# Activity:
Copy each line below that has "since".

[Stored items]
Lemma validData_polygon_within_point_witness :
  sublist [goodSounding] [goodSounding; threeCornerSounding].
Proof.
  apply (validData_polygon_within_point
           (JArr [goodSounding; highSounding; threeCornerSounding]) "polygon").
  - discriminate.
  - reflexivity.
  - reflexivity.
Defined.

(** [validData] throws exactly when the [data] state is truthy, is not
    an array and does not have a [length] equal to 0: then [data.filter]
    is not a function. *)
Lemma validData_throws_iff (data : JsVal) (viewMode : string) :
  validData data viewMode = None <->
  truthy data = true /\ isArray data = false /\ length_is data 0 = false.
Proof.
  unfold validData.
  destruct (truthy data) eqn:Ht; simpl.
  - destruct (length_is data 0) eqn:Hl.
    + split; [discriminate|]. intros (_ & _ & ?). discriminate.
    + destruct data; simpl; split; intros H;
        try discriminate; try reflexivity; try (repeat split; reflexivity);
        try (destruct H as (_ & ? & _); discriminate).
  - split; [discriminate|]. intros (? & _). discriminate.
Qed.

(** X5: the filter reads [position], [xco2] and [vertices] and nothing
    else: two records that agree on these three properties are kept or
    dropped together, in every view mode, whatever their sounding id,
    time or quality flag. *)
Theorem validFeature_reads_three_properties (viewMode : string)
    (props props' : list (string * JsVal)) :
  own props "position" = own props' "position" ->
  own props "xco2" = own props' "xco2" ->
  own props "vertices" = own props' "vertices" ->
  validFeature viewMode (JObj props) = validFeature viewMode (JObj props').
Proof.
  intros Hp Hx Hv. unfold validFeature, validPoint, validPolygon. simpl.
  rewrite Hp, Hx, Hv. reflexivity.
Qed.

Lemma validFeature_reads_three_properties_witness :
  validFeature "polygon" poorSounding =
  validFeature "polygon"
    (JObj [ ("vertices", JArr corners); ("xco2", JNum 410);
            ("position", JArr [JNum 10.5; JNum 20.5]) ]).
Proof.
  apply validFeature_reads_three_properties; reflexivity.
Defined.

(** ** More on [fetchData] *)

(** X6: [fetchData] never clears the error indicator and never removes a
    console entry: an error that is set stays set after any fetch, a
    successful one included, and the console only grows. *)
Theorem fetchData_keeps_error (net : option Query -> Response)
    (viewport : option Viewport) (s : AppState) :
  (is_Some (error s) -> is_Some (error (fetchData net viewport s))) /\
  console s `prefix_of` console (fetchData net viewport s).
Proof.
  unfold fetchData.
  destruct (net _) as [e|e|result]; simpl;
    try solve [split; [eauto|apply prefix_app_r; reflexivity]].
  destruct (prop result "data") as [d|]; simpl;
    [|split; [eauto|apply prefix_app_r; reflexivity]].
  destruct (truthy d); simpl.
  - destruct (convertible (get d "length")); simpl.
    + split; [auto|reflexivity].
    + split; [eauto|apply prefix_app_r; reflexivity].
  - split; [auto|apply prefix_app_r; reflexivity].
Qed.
* * *
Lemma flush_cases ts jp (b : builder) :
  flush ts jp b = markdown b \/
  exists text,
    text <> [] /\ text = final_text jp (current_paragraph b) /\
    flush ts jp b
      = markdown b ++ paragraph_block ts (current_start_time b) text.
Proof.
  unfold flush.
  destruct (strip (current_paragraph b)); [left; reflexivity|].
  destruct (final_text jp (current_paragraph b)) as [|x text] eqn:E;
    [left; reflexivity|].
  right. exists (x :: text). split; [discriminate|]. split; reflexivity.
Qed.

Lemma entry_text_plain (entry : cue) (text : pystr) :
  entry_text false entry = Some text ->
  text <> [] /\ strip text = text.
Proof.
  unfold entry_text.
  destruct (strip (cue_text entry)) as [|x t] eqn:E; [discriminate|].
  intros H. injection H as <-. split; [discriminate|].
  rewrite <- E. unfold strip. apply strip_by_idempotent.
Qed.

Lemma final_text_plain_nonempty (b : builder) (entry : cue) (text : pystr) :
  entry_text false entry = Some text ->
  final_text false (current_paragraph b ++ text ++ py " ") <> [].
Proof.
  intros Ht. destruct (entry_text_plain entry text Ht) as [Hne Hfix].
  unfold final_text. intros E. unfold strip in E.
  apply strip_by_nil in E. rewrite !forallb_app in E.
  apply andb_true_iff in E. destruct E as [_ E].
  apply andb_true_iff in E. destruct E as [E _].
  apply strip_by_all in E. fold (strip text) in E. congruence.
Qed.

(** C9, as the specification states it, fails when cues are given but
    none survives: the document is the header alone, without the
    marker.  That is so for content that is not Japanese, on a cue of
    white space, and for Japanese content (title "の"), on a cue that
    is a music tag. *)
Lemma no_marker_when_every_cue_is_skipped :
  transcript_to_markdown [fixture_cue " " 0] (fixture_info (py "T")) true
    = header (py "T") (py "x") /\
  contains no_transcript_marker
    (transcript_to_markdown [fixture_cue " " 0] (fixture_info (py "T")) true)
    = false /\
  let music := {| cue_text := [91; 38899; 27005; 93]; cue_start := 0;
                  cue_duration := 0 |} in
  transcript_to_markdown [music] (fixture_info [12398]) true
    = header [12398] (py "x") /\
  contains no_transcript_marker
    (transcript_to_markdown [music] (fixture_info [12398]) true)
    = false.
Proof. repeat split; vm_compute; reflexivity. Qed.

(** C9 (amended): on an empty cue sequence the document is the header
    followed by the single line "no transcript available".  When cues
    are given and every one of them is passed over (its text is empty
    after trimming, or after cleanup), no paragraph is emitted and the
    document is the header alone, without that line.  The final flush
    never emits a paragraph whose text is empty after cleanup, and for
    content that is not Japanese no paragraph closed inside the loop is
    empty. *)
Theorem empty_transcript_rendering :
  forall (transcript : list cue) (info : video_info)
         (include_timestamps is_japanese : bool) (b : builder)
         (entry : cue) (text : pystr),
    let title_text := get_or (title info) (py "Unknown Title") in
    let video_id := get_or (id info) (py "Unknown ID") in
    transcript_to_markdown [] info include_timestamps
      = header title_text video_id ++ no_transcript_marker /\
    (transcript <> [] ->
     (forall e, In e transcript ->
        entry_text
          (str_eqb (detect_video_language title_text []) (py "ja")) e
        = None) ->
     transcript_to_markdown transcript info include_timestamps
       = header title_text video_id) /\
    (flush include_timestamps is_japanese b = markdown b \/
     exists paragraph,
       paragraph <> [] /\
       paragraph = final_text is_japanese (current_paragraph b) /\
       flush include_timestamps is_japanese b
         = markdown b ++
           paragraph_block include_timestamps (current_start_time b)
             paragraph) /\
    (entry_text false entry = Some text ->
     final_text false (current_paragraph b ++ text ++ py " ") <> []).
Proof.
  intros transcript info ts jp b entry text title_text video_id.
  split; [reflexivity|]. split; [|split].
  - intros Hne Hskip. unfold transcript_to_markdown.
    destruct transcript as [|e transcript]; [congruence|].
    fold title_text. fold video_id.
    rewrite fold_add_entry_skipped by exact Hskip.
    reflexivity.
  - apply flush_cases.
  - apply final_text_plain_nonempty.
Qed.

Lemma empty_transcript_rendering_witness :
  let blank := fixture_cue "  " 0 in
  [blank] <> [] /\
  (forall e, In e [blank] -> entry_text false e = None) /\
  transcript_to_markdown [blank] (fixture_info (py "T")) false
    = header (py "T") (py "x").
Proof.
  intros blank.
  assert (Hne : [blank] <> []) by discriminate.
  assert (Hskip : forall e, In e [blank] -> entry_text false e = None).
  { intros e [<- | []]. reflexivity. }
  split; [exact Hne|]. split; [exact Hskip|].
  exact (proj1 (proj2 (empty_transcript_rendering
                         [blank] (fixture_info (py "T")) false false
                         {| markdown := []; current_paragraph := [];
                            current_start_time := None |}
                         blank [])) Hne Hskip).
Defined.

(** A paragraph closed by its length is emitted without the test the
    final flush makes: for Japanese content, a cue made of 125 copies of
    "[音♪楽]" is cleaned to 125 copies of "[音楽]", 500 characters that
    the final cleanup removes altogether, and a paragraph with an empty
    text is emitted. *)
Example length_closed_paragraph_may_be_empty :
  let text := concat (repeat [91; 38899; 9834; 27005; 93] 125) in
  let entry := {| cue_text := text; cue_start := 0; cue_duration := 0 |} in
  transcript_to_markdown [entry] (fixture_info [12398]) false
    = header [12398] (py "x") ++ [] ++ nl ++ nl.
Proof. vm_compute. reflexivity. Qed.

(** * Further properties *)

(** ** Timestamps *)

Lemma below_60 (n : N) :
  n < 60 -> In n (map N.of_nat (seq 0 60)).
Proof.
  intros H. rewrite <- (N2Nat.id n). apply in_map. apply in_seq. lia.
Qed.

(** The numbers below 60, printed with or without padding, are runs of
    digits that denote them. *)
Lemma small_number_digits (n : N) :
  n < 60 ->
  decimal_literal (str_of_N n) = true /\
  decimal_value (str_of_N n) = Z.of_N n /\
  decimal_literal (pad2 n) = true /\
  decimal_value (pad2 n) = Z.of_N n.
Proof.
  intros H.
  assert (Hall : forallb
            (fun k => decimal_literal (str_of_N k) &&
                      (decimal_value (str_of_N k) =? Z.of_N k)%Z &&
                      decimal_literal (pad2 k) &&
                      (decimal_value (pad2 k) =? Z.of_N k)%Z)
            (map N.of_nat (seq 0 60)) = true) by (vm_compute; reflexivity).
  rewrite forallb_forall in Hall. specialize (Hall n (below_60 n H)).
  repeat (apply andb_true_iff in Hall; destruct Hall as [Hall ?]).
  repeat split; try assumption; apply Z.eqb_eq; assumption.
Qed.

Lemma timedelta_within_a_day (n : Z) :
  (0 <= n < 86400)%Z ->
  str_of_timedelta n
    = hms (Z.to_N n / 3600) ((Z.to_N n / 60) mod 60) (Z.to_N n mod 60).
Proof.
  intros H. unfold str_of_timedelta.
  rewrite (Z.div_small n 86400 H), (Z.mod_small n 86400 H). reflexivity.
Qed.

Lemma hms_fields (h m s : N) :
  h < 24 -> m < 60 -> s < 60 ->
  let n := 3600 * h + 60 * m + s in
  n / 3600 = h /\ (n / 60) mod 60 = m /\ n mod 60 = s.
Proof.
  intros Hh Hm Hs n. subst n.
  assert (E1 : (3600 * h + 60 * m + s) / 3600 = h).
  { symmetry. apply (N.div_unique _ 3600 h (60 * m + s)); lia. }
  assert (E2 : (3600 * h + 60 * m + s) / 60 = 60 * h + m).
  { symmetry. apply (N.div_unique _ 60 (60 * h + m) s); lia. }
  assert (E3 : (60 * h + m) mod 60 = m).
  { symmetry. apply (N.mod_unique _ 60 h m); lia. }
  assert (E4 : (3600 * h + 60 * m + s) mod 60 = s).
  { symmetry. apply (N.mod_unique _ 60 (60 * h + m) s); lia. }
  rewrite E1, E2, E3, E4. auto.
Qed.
==
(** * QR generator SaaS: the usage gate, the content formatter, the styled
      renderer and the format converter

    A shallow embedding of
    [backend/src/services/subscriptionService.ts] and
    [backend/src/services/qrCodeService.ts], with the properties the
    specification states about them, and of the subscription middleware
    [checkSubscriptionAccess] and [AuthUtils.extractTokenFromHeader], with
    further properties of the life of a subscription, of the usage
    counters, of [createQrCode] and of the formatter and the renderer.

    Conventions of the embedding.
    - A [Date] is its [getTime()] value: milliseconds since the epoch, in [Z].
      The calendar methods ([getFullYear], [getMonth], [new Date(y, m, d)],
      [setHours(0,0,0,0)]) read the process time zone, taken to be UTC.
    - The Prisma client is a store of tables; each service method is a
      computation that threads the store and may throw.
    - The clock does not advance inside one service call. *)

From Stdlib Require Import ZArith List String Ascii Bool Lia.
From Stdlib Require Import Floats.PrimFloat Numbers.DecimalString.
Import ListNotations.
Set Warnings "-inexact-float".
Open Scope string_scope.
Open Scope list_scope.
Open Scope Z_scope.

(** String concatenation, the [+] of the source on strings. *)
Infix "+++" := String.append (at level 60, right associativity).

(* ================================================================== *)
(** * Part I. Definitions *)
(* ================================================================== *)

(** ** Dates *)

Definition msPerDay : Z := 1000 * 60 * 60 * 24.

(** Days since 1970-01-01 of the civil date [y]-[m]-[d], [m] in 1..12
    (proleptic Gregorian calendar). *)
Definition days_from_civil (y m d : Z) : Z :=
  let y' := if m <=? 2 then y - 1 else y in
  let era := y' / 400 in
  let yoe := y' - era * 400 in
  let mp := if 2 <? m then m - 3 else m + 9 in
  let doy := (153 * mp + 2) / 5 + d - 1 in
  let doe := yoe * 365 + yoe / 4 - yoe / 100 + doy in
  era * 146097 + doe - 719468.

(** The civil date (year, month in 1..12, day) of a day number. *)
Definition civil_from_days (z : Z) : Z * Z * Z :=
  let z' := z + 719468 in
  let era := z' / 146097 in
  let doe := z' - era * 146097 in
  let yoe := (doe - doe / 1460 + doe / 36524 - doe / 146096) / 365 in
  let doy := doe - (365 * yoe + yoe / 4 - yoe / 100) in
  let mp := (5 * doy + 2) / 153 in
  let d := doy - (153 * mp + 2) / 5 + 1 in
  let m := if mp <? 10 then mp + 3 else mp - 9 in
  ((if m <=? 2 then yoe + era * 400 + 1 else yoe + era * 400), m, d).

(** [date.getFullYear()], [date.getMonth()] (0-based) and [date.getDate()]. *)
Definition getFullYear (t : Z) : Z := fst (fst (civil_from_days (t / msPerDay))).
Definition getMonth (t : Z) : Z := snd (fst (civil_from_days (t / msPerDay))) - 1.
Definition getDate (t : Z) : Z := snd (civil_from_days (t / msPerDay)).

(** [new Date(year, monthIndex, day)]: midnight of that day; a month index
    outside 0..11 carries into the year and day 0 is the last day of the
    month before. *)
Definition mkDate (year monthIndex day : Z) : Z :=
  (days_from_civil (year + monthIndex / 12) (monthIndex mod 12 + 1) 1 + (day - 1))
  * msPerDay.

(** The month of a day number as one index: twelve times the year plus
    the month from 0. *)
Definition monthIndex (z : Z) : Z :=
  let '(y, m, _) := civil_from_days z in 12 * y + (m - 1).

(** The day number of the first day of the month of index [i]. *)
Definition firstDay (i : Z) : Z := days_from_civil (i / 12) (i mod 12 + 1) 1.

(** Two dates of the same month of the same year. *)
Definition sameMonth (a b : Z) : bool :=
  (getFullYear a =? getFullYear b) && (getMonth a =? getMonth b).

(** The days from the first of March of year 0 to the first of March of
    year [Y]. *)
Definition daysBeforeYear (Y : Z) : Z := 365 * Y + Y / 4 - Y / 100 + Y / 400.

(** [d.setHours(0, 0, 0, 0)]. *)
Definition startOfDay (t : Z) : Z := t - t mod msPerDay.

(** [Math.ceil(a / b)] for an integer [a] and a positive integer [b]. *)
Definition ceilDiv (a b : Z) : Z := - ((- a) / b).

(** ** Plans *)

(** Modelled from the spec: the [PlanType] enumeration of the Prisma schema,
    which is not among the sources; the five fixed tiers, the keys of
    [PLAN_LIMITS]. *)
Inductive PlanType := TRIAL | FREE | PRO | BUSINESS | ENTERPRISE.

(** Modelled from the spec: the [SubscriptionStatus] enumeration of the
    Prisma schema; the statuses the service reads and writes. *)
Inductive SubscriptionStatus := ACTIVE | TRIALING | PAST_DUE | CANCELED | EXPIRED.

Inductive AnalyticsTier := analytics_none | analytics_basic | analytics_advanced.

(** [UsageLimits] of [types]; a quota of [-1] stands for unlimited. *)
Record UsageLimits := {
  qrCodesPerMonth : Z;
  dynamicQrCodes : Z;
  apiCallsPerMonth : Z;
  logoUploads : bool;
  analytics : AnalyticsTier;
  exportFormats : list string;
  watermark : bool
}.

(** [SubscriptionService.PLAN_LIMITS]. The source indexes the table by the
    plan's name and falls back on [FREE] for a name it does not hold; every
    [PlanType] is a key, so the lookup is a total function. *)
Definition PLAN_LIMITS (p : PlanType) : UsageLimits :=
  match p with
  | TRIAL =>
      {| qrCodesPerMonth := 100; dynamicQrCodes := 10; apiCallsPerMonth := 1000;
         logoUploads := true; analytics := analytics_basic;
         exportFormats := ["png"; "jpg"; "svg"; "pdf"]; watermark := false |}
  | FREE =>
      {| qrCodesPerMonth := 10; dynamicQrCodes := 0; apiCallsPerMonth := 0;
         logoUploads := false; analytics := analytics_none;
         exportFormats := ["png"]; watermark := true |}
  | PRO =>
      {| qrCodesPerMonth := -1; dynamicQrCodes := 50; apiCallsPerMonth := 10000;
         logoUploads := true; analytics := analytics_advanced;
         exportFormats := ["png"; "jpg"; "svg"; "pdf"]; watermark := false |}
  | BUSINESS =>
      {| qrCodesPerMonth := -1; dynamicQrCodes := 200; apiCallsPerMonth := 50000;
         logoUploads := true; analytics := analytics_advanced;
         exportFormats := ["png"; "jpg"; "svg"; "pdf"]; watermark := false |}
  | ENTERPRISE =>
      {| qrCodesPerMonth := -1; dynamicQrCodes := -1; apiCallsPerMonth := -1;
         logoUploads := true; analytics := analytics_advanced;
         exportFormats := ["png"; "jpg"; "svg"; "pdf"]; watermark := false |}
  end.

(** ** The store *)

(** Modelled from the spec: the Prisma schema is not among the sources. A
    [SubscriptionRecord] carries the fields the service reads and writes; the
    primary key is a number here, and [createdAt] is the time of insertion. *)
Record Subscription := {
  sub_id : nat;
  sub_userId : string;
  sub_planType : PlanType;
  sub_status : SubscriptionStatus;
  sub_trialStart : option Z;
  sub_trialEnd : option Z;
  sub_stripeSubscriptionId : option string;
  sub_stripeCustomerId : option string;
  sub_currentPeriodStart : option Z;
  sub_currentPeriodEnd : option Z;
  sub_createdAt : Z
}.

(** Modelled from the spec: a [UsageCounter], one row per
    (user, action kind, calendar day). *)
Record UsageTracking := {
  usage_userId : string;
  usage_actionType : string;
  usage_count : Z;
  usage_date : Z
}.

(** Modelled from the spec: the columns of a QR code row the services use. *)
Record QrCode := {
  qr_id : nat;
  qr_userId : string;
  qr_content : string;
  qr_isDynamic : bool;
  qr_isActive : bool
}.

# Exercise result:
    - A [Date] is its [getTime()] value: milliseconds since the epoch, in [Z].
(** Days since 1970-01-01 of the civil date [y]-[m]-[d], [m] in 1..12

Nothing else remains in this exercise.